WHAT TO DO: Only the lines from the start of the entries up to and including the line with "selections in an" should be written out, exactly as they stand.

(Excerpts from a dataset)
(* ===== verification/SigmaRule.v ===== *)
(** * Compiled Sigma rules and their evaluation (internal/detection/compiler.go)

    The fields of an event a rule can read, the matching of values (with
    [path.Match] for wildcards), selections, conditions and
    [CompiledRule.Evaluate].  Go iterates over the map of selections in an
    unspecified order: the selections are a list in some iteration order, and
    [SigmaFacts] shows the order does not matter. *)

From S2P Require Import Prelude GoLang Core DetectionModel.

(** ** [path.Match]

    A pattern is parsed into items; a malformed one matches nothing (callers
    ignore [ErrBadPattern]).  Bytes stand for runes. *)

Inductive glob_item : Type :=
  | GStar
  | GAny
  | GChar (c : ascii)
  | GClass (negated : bool) (ranges : list (ascii * ascii)).

(** One bound of a class range: an optional backslash escapes it. *)
Definition class_char (s : string) : option (ascii * string) :=
  match s with
  | EmptyString => None
  | String c r =>
      if c == "\"%char then match r with String d r' => Some (d, r') | EmptyString => None end
      else if (c == "-"%char) || (c == "]"%char) then None
      else Some (c, r)
  end.

(** The ranges of a class up to its closing bracket; [fuel] bounds them. *)
Fixpoint class_ranges (fuel : nat) (s : string) (acc : list (ascii * ascii)) : option (list (ascii * ascii) * string) :=
  match fuel with
  | O => None
  | S n =>
      match s, acc with
      | String c r, _ :: _ => if c == "]"%char then Some (rev acc, r) else
          match class_char s with
          | Some (lo, String d r') =>
              if d == "-"%char
              then match class_char r' with Some (hi, r'') => class_ranges n r'' ((lo, hi) :: acc) | None => None end
              else class_ranges n (String d r') ((lo, lo) :: acc)
          | _ => None
          end
      | _, _ =>
          match class_char s with
          | Some (lo, String d r') =>
              if d == "-"%char
              then match class_char r' with Some (hi, r'') => class_ranges n r'' ((lo, hi) :: acc) | None => None end
              else class_ranges n (String d r') ((lo, lo) :: acc)
          | _ => None
          end
      end
  end.

Fixpoint glob_parse (fuel : nat) (s : string) : option (list glob_item) :=
  match fuel with
  | O => None
  | S n =>
      match s with
      | EmptyString => Some []
      | String c r =>
          if c == "*"%char then option_map (cons GStar) (glob_parse n r)
          else if c == "?"%char then option_map (cons GAny) (glob_parse n r)
          else if c == "\"%char then
            match r with
            | String d r' => option_map (cons (GChar d)) (glob_parse n r')
            | EmptyString => None
            end
          else if c == "["%char then
            let '(negated, r1) := match r with
                                  | String d r' => if d == "^"%char then (true, r') else (false, r)
                                  | EmptyString => (false, r)
                                  end in
            match class_ranges n r1 [] with
            | Some (ranges, r2) => option_map (cons (GClass negated ranges)) (glob_parse n r2)
            | None => None
            end
          else option_map (cons (GChar c)) (glob_parse n r)
      end
  end.

Definition in_range (c : ascii) (r : ascii * ascii) : bool :=
  (byte_code r.1 <=? byte_code c) && (byte_code c <=? byte_code r.2).

Fixpoint glob_match (items : list glob_item) (s : string) : bool :=
  match items with
  | [] => s == ""
  | GStar :: rest =>
      (fix star (s : string) : bool :=
         glob_match rest s ||
         match s with String c r => (c != "/"%char) && star r | EmptyString => false end) s
  | GAny :: rest => match s with String c r => (c != "/"%char) && glob_match rest r | EmptyString => false end
  | GChar d :: rest => match s with String c r => (c == d) && glob_match rest r | EmptyString => false end
  | GClass negated ranges :: rest =>
      match s with
      | String c r => xorb negated (existsb (in_range c) ranges) && glob_match rest r
      | EmptyString => false
      end
  end.

Definition path_Match (pattern name : string) : bool :=
  match glob_parse (S (String.length pattern)) pattern with
  | Some items => glob_match items name
  | None => false
  end.

(** ** Reading the fields of an event *)

Fixpoint ReplaceByte (s : string) (old new : ascii) : string :=
  match s with EmptyString => "" | String c r => String (if c == old then new else c) (ReplaceByte r old new) end.

(** The loop of [nestedValue] over the segments of the path. *)
Fixpoint nested_in (current : GoValue) (segments : list string) : GoValue :=
  match segments with
  | [] => current
  | segment :: rest =>
      match current with
      | VMap m => match assoc_get m segment with Some v => nested_in v rest | None => VNil end
      | _ => VNil
      end
  end.

Definition nestedValue (metadata : Metadata) (pathValue : string) : GoValue :=
  match metadata with
  | None => VNil
  | Some m =>
      if pathValue == "" then VNil else
      match Split pathValue "."%char with
      | segment :: rest => match m !! segment with Some v => nested_in v rest | None => VNil end
      | [] => VNil
      end
  end.

(** The switch of [eventFieldValues]. *)
Definition field_value (event : CanonicalEvent) (field : string) : GoValue :=
  let f := ToLower field in
  if f == "event_id" then VString (ev_ID event)
  else if f == "category" then VString (ev_Category event)
  else if (f == "activity_name") || (f == "activity") then VString (ev_ActivityName event)
  else if f == "source.vendor" then VString (src_Vendor (ev_Source event))
  else if f == "source.product" then VString (src_Product (ev_Source event))
  else if f == "source.type" then VString (src_Type (ev_Source event))
  else if f == "user.name" then VString (usr_Name (ev_User event))
  else if f == "user.is_privileged" then VBool (usr_IsPrivileged (ev_User event))
  else if f == "device.hostname" then VString (dev_Hostname (ev_Device event))
  else if f == "device.ip" then VString (dev_IP (ev_Device event))
  else if f == "device.criticality" then VInt (dev_Criticality (ev_Device event))
  else if f == "src_endpoint.ip" then VString (ep_IP (ev_SrcEndpoint event))
  else if f == "src_endpoint.port" then VInt (ep_Port (ev_SrcEndpoint event))
  else if f == "dst_endpoint.ip" then VString (ep_IP (ev_DstEndpoint event))
  else if f == "dst_endpoint.port" then VInt (ep_Port (ev_DstEndpoint event))
  else if f == "process.name" then VString (proc_Name (ev_Process event))
  else if f == "process.command_line" then VString (proc_CommandLine (ev_Process event))
  else if f == "process.parent_name" then VString (proc_ParentName (ev_Process event))
  else if f == "security_result.action" then VString (sr_Action (ev_SecurityResult event))
  else if f == "security_result.outcome" then VString (sr_Outcome (ev_SecurityResult event))
  else nestedValue (ev_Metadata event) (TrimPrefix field "metadata.").

Definition eventFieldValues (event : CanonicalEvent) (field : string) : list string :=
  match field_value event field with
  | VNil => []
  | VStrings l => l
  | VList l => List.map Sprint l
  | VString s => if s == "" then [] else [s]
  | v => [Sprint v]
  end.

(** ** Predicates and selections *)

Definition matchValue (actual expected modifier : string) : bool :=
  let actual := ToLower actual in
  let expected := ToLower expected in
  if modifier == "contains" then Contains actual expected
  else if modifier == "startswith" then HasPrefix actual expected
  else if modifier == "endswith" then HasSuffix actual expected
  else if ContainsAny expected "*?"
  then path_Match (ReplaceByte expected "\"%char "/"%char) (ReplaceByte actual "\"%char "/"%char)
  else actual == expected.

Record fieldPredicate : Type := {
  fp_field : string; fp_modifier : string; fp_all : bool; fp_values : list string
}.

(** A selection is its alternatives, each the predicates of one mapping. *)
Definition selectionAlternative : Type := list fieldPredicate.
Definition compiledSelection : Type := list selectionAlternative.

Definition predicate_evaluate (predicate : fieldPredicate) (event : CanonicalEvent) : bool :=
  let actualValues := eventFieldValues event (fp_field predicate) in
  match actualValues with
  | [] => false
  | _ =>
      let matchExpected expected := existsb (fun actual => matchValue actual expected (fp_modifier predicate)) actualValues in
      if fp_all predicate then forallb matchExpected (fp_values predicate)
      else existsb matchExpected (fp_values predicate)
  end.

(** The first alternative whose predicates all hold, with their fields. *)
Fixpoint selection_evaluate (selection : compiledSelection) (event : CanonicalEvent) : bool * list string :=
  match selection with
  | [] => (false, [])
  | alternative :: rest =>
      if forallb (fun predicate => predicate_evaluate predicate event) alternative
      then (true, List.map fp_field alternative)
      else selection_evaluate rest event
  end.

(** ** Conditions *)

Inductive binary_operator : Type := OpAnd | OpOr.

Inductive conditionNode : Type :=
  | selectionNode (name : string)
  | notNode (child : conditionNode)
  | binaryNode (operator : binary_operator) (left right : conditionNode).

Fixpoint condition_evaluate (n : conditionNode) (values : gmap string bool) : bool :=
  match n with
  | selectionNode name => default false (values !! name)
  | notNode child => negb (condition_evaluate child values)
  | binaryNode OpAnd l r => condition_evaluate l values && condition_evaluate r values
  | binaryNode OpOr l r => condition_evaluate l values || condition_evaluate r values
  end.

(** ** Compiled rules *)

Record CompiledRule : Type := {
  cr_Rule : DetectionRule;
  cr_selections : list (string * compiledSelection);
  cr_condition : conditionNode;
  cr_correlation : option CorrelationSpec
}.

(** The loop of [Evaluate] over the selections, in their iteration order. *)
Fixpoint evaluate_selections (event : CanonicalEvent) (selections : list (string * compiledSelection))
    (results : gmap string bool) (matchedFields : gset string) : gmap string bool * gset string :=
  match selections with
  | [] => (results, matchedFields)
  | (name, selection) :: rest =>
      let '(matched, fields) := selection_evaluate selection event in
      evaluate_selections event rest (<[name := matched]> results)
        (if matched then matchedFields ∪ list_to_set fields else matchedFields)
  end.

Definition Evaluate (rule : CompiledRule) (event : CanonicalEvent) : bool * list string :=
  match cr_correlation rule with
  | Some _ => (false, [])
  | None =>
      let '(results, matchedFields) := evaluate_selections event (cr_selections rule) ∅ ∅ in
      if negb (condition_evaluate (cr_condition rule) results) then (false, [])
      else (true, sort_Strings (elements matchedFields))
  end.

Definition IsCorrelation (rule : option CompiledRule) : bool :=
  match rule with Some r => match cr_correlation r with Some _ => true | None => false end | None => false end.

(** [CorrelationSpec]: the specification (copied), or [ok = false]. *)
Definition rule_correlation (rule : option CompiledRule) : option CorrelationSpec :=
  match rule with Some r => cr_correlation r | None => None end.

Example glob_process : path_Match "*/power?hell.exe" "/power1hell.exe" = true.
Proof. reflexivity. Qed.
Example glob_no_slash : path_Match "*.exe" "c:/windows/cmd.exe" = false.
Proof. reflexivity. Qed.
Example glob_class : path_Match "cmd[0-9a].exe" "cmd7.exe" = true /\ path_Match "cmd[^0-9].exe" "cmd7.exe" = false.
Proof. split; reflexivity. Qed.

TASK ANSWER:
(* ===== verification/SigmaRule.v ===== *)
(** * Compiled Sigma rules and their evaluation (internal/detection/compiler.go)

    The fields of an event a rule can read, the matching of values (with
    [path.Match] for wildcards), selections, conditions and
    [CompiledRule.Evaluate].  Go iterates over the map of selections in an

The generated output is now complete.